2. **Topic-based isolation**: Each topic (`TopicId` = 32-byte identifier) has completely independent state. Topics are separate swarms and broadcast scopes. Joining multiple topics increases connections and routing table size proportionally.
3. **Actor model for networking**: The `net` module runs a single async `Actor` that manages all topics, connections, and timers. It bridges between the protocol state machine and real network IO.
4. **Wire protocol**: Messages are serialized with `postcard` (a `no_std`-friendly serde format) and sent over QUIC streams via iroh connections.

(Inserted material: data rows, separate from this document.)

Lemma matched_gave l io n s data size ec (w : world) : matched w -> do_write l io (self w) = (s, data, size, ec) -> matched (gave data io n (with_self s w)).
Proof.
  intros [Hs Hp]. destruct (Hs) as [Hg Hi]. unfold do_write. destruct (writing_ (self w)) eqn:Hw.
  { intros [= <- <- <- <-]. split; [done |]. cbn. unfold ztake. rewrite take_nil, andb_false_r, orb_false_r. by destruct (failed io); rewrite app_nil_r. }
  destruct l as [| b l].
  { intros [= <- <- <- <-]. split; [done |]. cbn. unfold ztake. rewrite take_nil, andb_false_r, orb_false_r. by destruct (failed io); rewrite app_nil_r. }
  set (d := ztake _ _). pose proof (adds_write d (server_ (self w))) as Ha. destruct (session_write d (server_ (self w))) as [x ok].
  destruct (matches_server x (self w) Ha Hs) as [Hsx Hpx]. destruct ok; cbn [negb]; intros [= <- <- <- <-]; cbn [server_ set_server].
  - destruct (Ha Hg) as (Hgx & _). destruct (take_law x Hgx) as [Hgt Ht]. split; [split; [done | by intros _; apply Hi] |].
    intros Hb. cbn in Hb. apply orb_false_iff in Hb as [Hb Hf]. specialize (Hpx _ (Hp Hb)). unfold pending in *. cbn [self gave with_self wire server_ sending_ set_server] in *.
    rewrite (Hi eq_refl) in *. cbn [app] in *. change (session_output x) with (session_output (recorded_session x)) in *.
    assert ((if failed io then ztake n (session_output (recorded_session x)) else session_output (recorded_session x)) = session_output (recorded_session x)) as ->.
    { destruct (failed io); [| done]. destruct (session_output (recorded_session x)); [by unfold ztake; rewrite take_nil | done]. }
    cbn in Ht |- *. rewrite Ht, app_nil_r. exact Hpx.
  - split; [done |]. cbn. unfold ztake. rewrite take_nil, andb_false_r, orb_false_r. intros Hb. specialize (Hpx _ (Hp Hb)). cbn in Hpx. by destruct (failed io); rewrite app_nil_r.
Qed.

Each stream is prefixed with a `StreamHeader` containing the topic ID.
## Crate Features
| Feature | Default? | Description |
|---------|----------|-------------|
| `net` | Yes | Networking layer (requires `iroh`, `tokio`, etc.) |
| `rpc` | No | RPC support via `irpc`/`noq` for remote control |
| `metrics` | Yes | Prometheus-style metrics via `iroh-metrics` |
| `test-utils` | No | Test utilities (seeded RNG, etc.) |
| `simulator` | No | CLI simulator for testing |
| `examples` | No | Example binaries (chat, setup) |
## Cargo Dependencies (Key Ones)
- `iroh` / `iroh-base` — Networking primitives (Endpoint, EndpointId, PublicKey, etc.)
- `postcard` — Wire serialization (serde-based, `no_std` compatible)
- `blake3` — Message ID hashing
- `ed25519-dalek` — Cryptographic signatures
- `n0-future` / `n0-error` — Async utilities and error handling
- `irpc` / `noq` — RPC infrastructure (optional)
- `indexmap` — Order-preserving hash collections used in `IndexSet`